Genomics & Pharmacogenomics

Biography

Biography: Reyhane Sadat Saeedi

Abstract

Hemophilia is a bleeding disorder in which coagulation is corrupted. There are different types of Hemophilia, more than 400,000 people around the world living with the disease. Two common types of hemophilia are A and B, defects in coagulation factors 8 and 9 respectively. Hemophilia A is 80-85% of cases. Coagulation factors 8 and 9 located at the long arm of chromosome X and mutations in these genes result in the defective production of coagulation factors. Hemophilia considered an appropriate target for gene therapy, because production of 1% of normal level could adjust the phenotypic problems.
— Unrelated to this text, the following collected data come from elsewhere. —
(* ===== verification/GoHeap.v ===== *)
(** * Go's container/heap

    [HeapInterface] is heap.Interface; [heap_up], [heap_down], [heap_Init], [heap_Push] and
    [heap_Pop] are the package's functions over it, loops run with fuel. [HeapLaws] says what an
    implementation promises: an element sequence on which the five methods act, ordered by a
    strict weak order. Against these laws the file proves the package's contract: the heap order
    is an invariant, nothing is lost or invented, [Pop] returns a minimum, and the fuel is enough
    (the loops reach their exits). *)

From S2P Require Import Prelude.

Open Scope nat_scope.

Class HeapInterface (H E : Type) := {
  Len : H -> nat;
  Less : H -> nat -> nat -> bool;
  Swap : H -> nat -> nat -> H;
  PushBack : H -> E -> H;
  PopBack : H -> E * H }.

Section Operations.
Context {H E : Type} `{HI : HeapInterface H E}.

(** Each round moves [j] to its parent: [j + 1] rounds are enough. *)
Fixpoint heap_up (fuel : nat) (h : H) (j : nat) : H :=
  match fuel with
  | O => h
  | S f =>
      let i := (j - 1) / 2 in
      if (i =? j) || negb (Less h j i) then h else heap_up f (Swap h i j) i
  end.

(** Each round moves [i] to a child, so below [n]: [n] rounds are enough. *)
Fixpoint heap_down (fuel : nat) (h : H) (i n : nat) : H :=
  match fuel with
  | O => h
  | S f =>
      let j1 := 2 * i + 1 in
      if n <=? j1 then h
      else
        let j2 := j1 + 1 in
        let j := if (j2 <? n) && Less h j2 j1 then j2 else j1 in
        if negb (Less h j i) then h else heap_down f (Swap h i j) j n
  end.

(** [for i := n/2 - 1; i >= 0; i--]. *)
Fixpoint init_loop (k : nat) (h : H) (n : nat) : H :=
  match k with
  | O => h
  | S i => init_loop i (heap_down n h i n) n
  end.

Definition heap_Init (h : H) : H := init_loop (Len h / 2) h (Len h).

Definition heap_Push (h : H) (x : E) : H :=
  let h := PushBack h x in heap_up (Len h) h (Len h - 1).

(** On an empty heap the first swap is at index -1. *)
Definition heap_Pop (h : H) : go (E * H) :=
  if Len h =? 0 then Panic "runtime error: index out of range [-1]"
  else
    let n := Len h - 1 in
    let h := Swap h 0 n in
    Ret (PopBack (heap_down n h 0 n)).

End Operations.

(** ** The laws *)

Definition lswap {E} `{Inhabited E} (l : list E) (i j : nat) : list E :=
  <[i := l !!! j]> (<[j := l !!! i]> l).

Class HeapLaws (H E : Type) `{HI : HeapInterface H E} `{Inhabited E} := {
  contents : H -> list E;
  ltb : E -> E -> bool;
  ltb_irrefl a : ltb a a = false;
  ltb_asym a b : ltb a b = true -> ltb b a = false;
  ltb_trans a b c : ltb b a = false -> ltb c b = false -> ltb c a = false;
  Len_contents h : Len h = length (contents h);
  Less_contents h i j :
    i < Len h -> j < Len h -> Less h i j = ltb (contents h !!! i) (contents h !!! j);
  Swap_contents h i j :
    i < Len h -> j < Len h -> contents (Swap h i j) = lswap (contents h) i j;
  PushBack_contents h x : contents (PushBack h x) = contents h ++ [x];
  PopBack_contents h l x :
    contents h = l ++ [x] -> fst (PopBack h) = x /\ contents (snd (PopBack h)) = l }.

Section Swapping.
Context {E} `{Inhabited E}.
Implicit Types l : list E.

Lemma lswap_length l i j : length (lswap l i j) = length l.
Proof. unfold lswap. by rewrite !length_insert. Qed.

Lemma lswap_l l i j : i < length l -> lswap l i j !!! i = l !!! j.
Proof. intros Hi. apply list_lookup_total_insert_eq. by rewrite length_insert. Qed.

Lemma lswap_r l i j : i < length l -> j < length l -> lswap l i j !!! j = l !!! i.
Proof.
  intros Hi Hj. unfold lswap. destruct (decide (i = j)) as [->|Hne].
  - apply list_lookup_total_insert_eq. by rewrite length_insert.
  - rewrite list_lookup_total_insert_ne by done. by apply list_lookup_total_insert_eq.
Qed.

Lemma lswap_ne l i j k : k <> i -> k <> j -> lswap l i j !!! k = l !!! k.
Proof. intros Hi Hj. unfold lswap. by rewrite !list_lookup_total_insert_ne by done. Qed.

Lemma lswap_perm l i j : i < length l -> j < length l -> lswap l i j ≡ₚ l.
Proof.
  intros Hi Hj. unfold lswap.
  apply Permutation_insert_swap; by apply list_lookup_lookup_total_lt.
Qed.
End Swapping.

(** ** The invariant *)

Section Correctness.
Context {H E : Type} `{HL : HeapLaws H E}.
Implicit Types (h : H) (l : list E).

Definition le (a b : E) : Prop := ltb b a = false.

Definition parent (j : nat) : nat := (j - 1) / 2.

(** The first [n] elements are in heap order. *)
Definition heap_ok (l : list E) (n : nat) : Prop :=
  forall j, 0 < j < n -> le (l !!! parent j) (l !!! j).

(** In heap order except that the element at [i] may be too large for its children. *)
Definition ok_below (l : list E) (n i : nat) : Prop :=
  (forall j, 0 < j < n -> parent j <> i -> le (l !!! parent j) (l !!! j)) /\
  (forall j, 0 < j < n -> parent j = i -> 0 < i -> le (l !!! parent i) (l !!! j)).

(** In heap order except that the element at [i] may be too small for its parent. *)
Definition ok_above (l : list E) (n i : nat) : Prop :=
  (forall j, 0 < j < n -> j <> i -> le (l !!! parent j) (l !!! j)) /\
  (forall j, 0 < j < n -> parent j = i -> 0 < i -> le (l !!! parent i) (l !!! j)).

Lemma le_refl a : le a a.
Proof. apply ltb_irrefl. Qed.

Lemma le_trans a b c : le a b -> le b c -> le a c.
Proof. unfold le. eauto using ltb_trans. Qed.

Lemma le_of_lt a b : ltb a b = true -> le a b.
Proof. apply ltb_asym. Qed.

Lemma parent_children j i : 0 < j -> parent j = i <-> j = 2 * i + 1 \/ j = 2 * i + 2.
Proof.
  unfold parent. intros Hj.
  pose proof (Nat.div_mod (j - 1) 2). pose proof (Nat.mod_upper_bound (j - 1) 2). lia.
Qed.

Lemma parent_lt j : 0 < j -> parent j < j.
Proof. intros Hj. destruct (proj1 (parent_children j _ Hj) eq_refl) ; lia. Qed.

Lemma Len_Swap h i j : i < Len h -> j < Len h -> Len (Swap h i j) = Len h.
Proof. intros. by rewrite !Len_contents, Swap_contents, lswap_length. Qed.

(** One downward step: the smaller child replaces its parent. *)
Lemma ok_below_swap l n i j :
  n <= length l -> i < j < n -> parent j = i ->
  (forall k, 0 < k < n -> parent k = i -> le (l !!! j) (l !!! k)) ->
  le (l !!! j) (l !!! i) ->
  ok_below l n i -> ok_below (lswap l i j) n j.
Proof.
  intros Hn Hij Hp Hmin Hji [H1 H2].
  assert (forall k, 0 < k -> parent k < k) as Hpl by apply parent_lt.
  split.
  - intros k Hk Hpk. destruct (decide (k = j)) as [->|Hkj].
    { rewrite Hp, lswap_l, lswap_r by lia. done. }
    destruct (decide (k = i)) as [->|Hki].
    { specialize (Hpl i). rewrite lswap_l, lswap_ne by lia. apply H2; lia. }
    rewrite (lswap_ne _ _ _ k) by done.
    destruct (decide (parent k = i)) as [Hpi|Hpi].
    + rewrite Hpi, lswap_l by lia. auto.
    + rewrite lswap_ne by done. auto.
  - intros k Hk Hpk _. assert (j < k) by (rewrite <- Hpk; apply Hpl; lia).
    rewrite Hp, lswap_l, lswap_ne by lia. rewrite <- Hpk. apply H1; lia.
Qed.

Lemma ok_below_leaf l n i :
  ok_below l n i -> (forall k, 0 < k < n -> parent k = i -> le (l !!! i) (l !!! k)) ->
  heap_ok l n.
Proof.
  intros [H1 _] Hc k Hk. destruct (decide (parent k = i)) as [<-|]; [by apply Hc|auto].
Qed.

(** What a downward pass establishes. *)
Lemma heap_down_spec fuel h i n :
  n <= Len h -> n <= i + fuel -> ok_below (contents h) n i ->
  let h' := heap_down fuel h i n in
  Len h' = Len h /\ heap_ok (contents h') n /\ contents h' ≡ₚ contents h /\
  (forall k, n <= k -> contents h' !!! k = contents h !!! k).
Proof.
  revert h i. induction fuel as [|f IH]; intros h i Hn Hf Hok; cbn [heap_down]; cbv zeta.
  { split_and!; try done. eapply ok_below_leaf; [done|]. intros k Hk Hp.
    pose proof (parent_lt k). lia. }
  destruct (Nat.leb_spec n (2 * i + 1)) as [Hle|Hgt].
  { split_and!; try done. eapply ok_below_leaf; [done|]. intros k Hk Hp.
    apply parent_children in Hp; lia. }
  set (j := if (2 * i + 1 + 1 <? n) && Less h (2 * i + 1 + 1) (2 * i + 1) then _ else _).
  assert (i < j < n /\ parent j = i /\
    forall k, 0 < k < n -> parent k = i -> le (contents h !!! j) (contents h !!! k))
    as (Hj & Hpj & Hmin).
  { assert (forall k, 0 < k < n -> parent k = i -> k = 2 * i + 1 \/ k = 2 * i + 1 + 1) as Hch.
    { intros k Hk Hp. apply parent_children in Hp; lia. }
    assert (forall k, k = 2 * i + 1 \/ k = 2 * i + 1 + 1 -> parent k = i) as Hpar.
    { intros k Hk. apply parent_children; lia. }
    subst j. destruct (Nat.ltb_spec (2 * i + 1 + 1) n); simpl.
    - rewrite Less_contents by lia.
      destruct (ltb _ _) eqn:El; (split_and!; [lia|lia|by apply Hpar; auto|]);
        intros k Hk Hp; destruct (Hch k Hk Hp) as [-> | ->]; auto using le_refl, le_of_lt.
    - split_and!; [lia|lia|by apply Hpar; auto|].
      intros k Hk Hp; destruct (Hch k Hk Hp) as [-> | ->]; [apply le_refl|lia]. }
  clearbody j. rewrite Less_contents by lia.
  destruct (ltb _ _) eqn:El; cbn [negb].
  - destruct (IH (Swap h i j) j) as (HLen' & Hok' & Hperm & Hrest).
    + by rewrite Len_Swap by lia.
    + lia.
    + rewrite Swap_contents by lia. apply ok_below_swap; auto using le_of_lt.
      by rewrite <- Len_contents.
    + rewrite Swap_contents in Hperm, Hrest by lia. rewrite Len_Swap in HLen' by lia.
      split_and!; try done.
      * rewrite Hperm. apply lswap_perm; rewrite <- Len_contents; lia.
      * intros k Hk. rewrite Hrest by done. apply lswap_ne; lia.
  - split_and!; try done. eapply ok_below_leaf; [done|]. intros k Hk Hp.
    eapply le_trans; [exact El|]. by apply Hmin.
Qed.

(** One upward step: the element replaces its larger parent. *)
Lemma ok_above_swap l n j :
  n <= length l -> 0 < j < n -> ltb (l !!! j) (l !!! parent j) = true ->
  ok_above l n j -> ok_above (lswap l (parent j) j) n (parent j).
Proof.
  intros Hn Hj Hlt [H1 H2]. set (i := parent j) in *.
  assert (forall k, 0 < k -> parent k < k) as Hpl by apply parent_lt.
  assert (i < j) as Hij by (apply Hpl; lia).
  assert (forall k, 0 < k < n -> parent k = i -> k <> j -> le (l !!! i) (l !!! k)) as Hc.
  { intros k Hk Hp Hkj. rewrite <- Hp. by apply H1. }
  split.
  - intros k Hk Hki. destruct (decide (k = j)) as [->|Hkj].
    { fold i. rewrite lswap_l, lswap_r by lia. by apply le_of_lt. }
    rewrite (lswap_ne _ _ _ k) by done.
    destruct (decide (parent k = i)) as [Hp|Hp].
    { rewrite Hp, lswap_l by lia. eapply le_trans; [by apply le_of_lt|auto]. }
    destruct (decide (parent k = j)) as [Hp'|Hp'].
    { rewrite Hp', lswap_r by lia. apply H2; auto; lia. }
    rewrite lswap_ne by done. by apply H1.
  - intros k Hk Hp Hi. pose proof (Hpl i Hi).
    assert (le (l !!! parent i) (l !!! i)) as Hpi by (apply H1; lia).
    rewrite lswap_ne by lia. destruct (decide (k = j)) as [->|Hkj].
    { by rewrite lswap_r by lia. }
    rewrite lswap_ne by (try done; intros ->; lia).
    eapply le_trans; [done|auto].
Qed.

Lemma ok_above_stop l n j :
  ok_above l n j -> (0 < j < n -> le (l !!! parent j) (l !!! j)) -> heap_ok l n.
Proof. intros [H1 _] Hj k Hk. destruct (decide (k = j)) as [->|]; auto. Qed.

Lemma heap_up_spec fuel h j :
  j < fuel -> j < Len h -> ok_above (contents h) (Len h) j ->
  let h' := heap_up fuel h j in
  Len h' = Len h /\ heap_ok (contents h') (Len h) /\ contents h' ≡ₚ contents h.
Proof.
  revert h j. induction fuel as [|f IH]; intros h j Hf Hj Hok; cbn [heap_up]; cbv zeta; [lia|].
  fold (parent j). destruct (Nat.eqb_spec (parent j) j) as [He|Hne]; cbn [orb].
  { split_and!; try done. eapply ok_above_stop; [done|]. intros Hj0.
    pose proof (parent_lt j). lia. }
  assert (0 < j) as Hj0 by (destruct j; [done|lia]).
  pose proof (parent_lt j Hj0) as Hpj. rewrite Less_contents by lia.
  destruct (ltb _ _) eqn:El; cbn [negb].
  - destruct (IH (Swap h (parent j) j) (parent j)) as (HLen' & Hok' & Hperm).
    + lia.
    + rewrite Len_Swap by lia. lia.
    + rewrite Len_Swap, Swap_contents by lia. apply ok_above_swap; try done.
      by rewrite <- Len_contents.
    + rewrite Len_Swap in HLen', Hok' by lia. rewrite Swap_contents in Hperm by lia.
      split_and!; try done.
      rewrite Hperm. apply lswap_perm; rewrite <- Len_contents; lia.
  - split_and!; try done. eapply ok_above_stop; [done|]. by intros _.
Qed.

(** The root of a heap is a minimum. *)
Lemma heap_ok_root l n j : heap_ok l n -> j < n -> le (l !!! 0) (l !!! j).
Proof.
  intros Hok. induction j as [j IH] using lt_wf_ind. intros Hj.
  destruct (decide (j = 0)) as [->|]; [apply le_refl|].
  pose proof (parent_lt j). eapply le_trans; [apply (IH (parent j)); lia|]. apply Hok; lia.
Qed.

Lemma heap_ok_take l n m :
  n <= m -> heap_ok (take m l) n <-> heap_ok l n.
Proof.
  intros Hm. split; intros Hok j Hj; specialize (Hok j Hj); pose proof (parent_lt j);
    rewrite !lookup_total_take_lt in * by lia; done.
Qed.

(** ** The package's contract *)

Definition heap_inv (h : H) : Prop := heap_ok (contents h) (Len h).

Lemma heap_Push_spec h x :
  heap_inv h -> heap_inv (heap_Push h x) /\ contents (heap_Push h x) ≡ₚ x :: contents h.
Proof.
  intros Hok. unfold heap_Push. set (h1 := PushBack h x).
  assert (contents h1 = contents h ++ [x]) as Hc by apply PushBack_contents.
  assert (Len h1 = S (Len h)) as HLen
    by (rewrite !Len_contents, Hc, length_app; simpl; lia).
  assert (forall k, k < Len h -> contents h1 !!! k = contents h !!! k) as Hl.
  { intros k Hk. rewrite Hc. apply lookup_total_app_l. by rewrite <- Len_contents. }
  destruct (heap_up_spec (Len h1) h1 (Len h1 - 1)) as (HLen' & Hok' & Hperm).
  - lia.
  - lia.
  - split.
    + intros k Hk Hne. pose proof (parent_lt k). rewrite !Hl by lia. apply Hok. lia.
    + intros k Hk Hp. pose proof (parent_lt k). lia.
  - split; [unfold heap_inv; by rewrite HLen'|]. rewrite Hperm, Hc.
    by rewrite Permutation_app_comm.
Qed.

Lemma heap_Pop_spec h :
  heap_inv h -> 0 < Len h ->
  exists x h', heap_Pop h = Ret (x, h') /\ heap_inv h' /\ contents h ≡ₚ x :: contents h' /\
    Forall (le x) (contents h) /\ x = contents h !!! 0.
Proof.
  intros Hok Hpos. unfold heap_Pop. destruct (Nat.eqb_spec (Len h) 0) as [?|_]; [lia|].
  set (n := Len h - 1). set (h1 := Swap h 0 n).
  assert (Len h1 = Len h) as HL1 by (apply Len_Swap; lia).
  assert (contents h1 = lswap (contents h) 0 n) as Hc1 by (apply Swap_contents; lia).
  assert (n < length (contents h)) as Hn by (rewrite <- Len_contents; lia).
  destruct (heap_down_spec n h1 0 n) as (HL2 & Hok2 & Hperm & Hrest).
  { lia. } { lia. }
  { split; [|lia]. intros j Hj Hp. pose proof (parent_lt j).
    rewrite Hc1, !lswap_ne by lia. apply Hok. lia. }
  set (h2 := heap_down n h1 0 n) in *.
  assert (contents h2 !!! n = contents h !!! 0) as Hx.
  { rewrite Hrest, Hc1, lswap_r by lia. done. }
  assert (contents h2 = take n (contents h2) ++ [contents h !!! 0]) as Hsplit.
  { rewrite <- Hx. rewrite <- (take_S_r _ _ (contents h2 !!! n)).
    - rewrite take_ge; [done|]. rewrite <- Len_contents. lia.
    - apply list_lookup_lookup_total_lt. rewrite <- Len_contents. lia. }
  destruct (PopBack_contents _ _ _ Hsplit) as [Hfst Hsnd].
  exists (contents h !!! 0), (snd (PopBack h2)). split_and!.
  - rewrite <- Hfst. by destruct (PopBack h2).
  - unfold heap_inv. rewrite Len_contents, Hsnd.
    assert (length (take n (contents h2)) = n) as ->
      by (rewrite length_take, <- Len_contents; lia).
    by apply (heap_ok_take _ _ n).
  - rewrite Hsnd, Permutation_cons_append, <- Hsplit, Hperm, Hc1.
    symmetry. apply lswap_perm; [lia|done].
  - rewrite (Forall_lookup_total (le _)). intros i Hi. apply (heap_ok_root _ (Len h)); [done|].
    by rewrite Len_contents.
  - done.
Qed.

Lemma heap_Init_empty h : Len h = 0 -> heap_Init h = h.
Proof. intros Hz. unfold heap_Init. by rewrite Hz. Qed.

End Correctness.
Various methods have been developed for hemophilia gene therapy, producing coagulation factors in the patients ultimately. Injection of coagulation factor gene by vector into the stem cells extracted from the patients or vectors containing the transgene insertion into differentiated cells with long survival, such as muscle cells and liver are among the most important of these methods. As well as the most recent methods of gene therapy, gene transfer based on induced pluripotent stem cells is abbreviated iPS. Hepatocytes a very suitable target cells for hemophilia gene therapy because these cells are the main site of synthesis of coagulation factors. Muscle cells also are suitable for the injection of transgenes in gene therapy for hemophilia because of its appropriate secretory power and its availability. The most important and most widely used viral vectors for gene therapy of hemophilia are retroviral vectors and lentiviral and Adeno-associated viruses.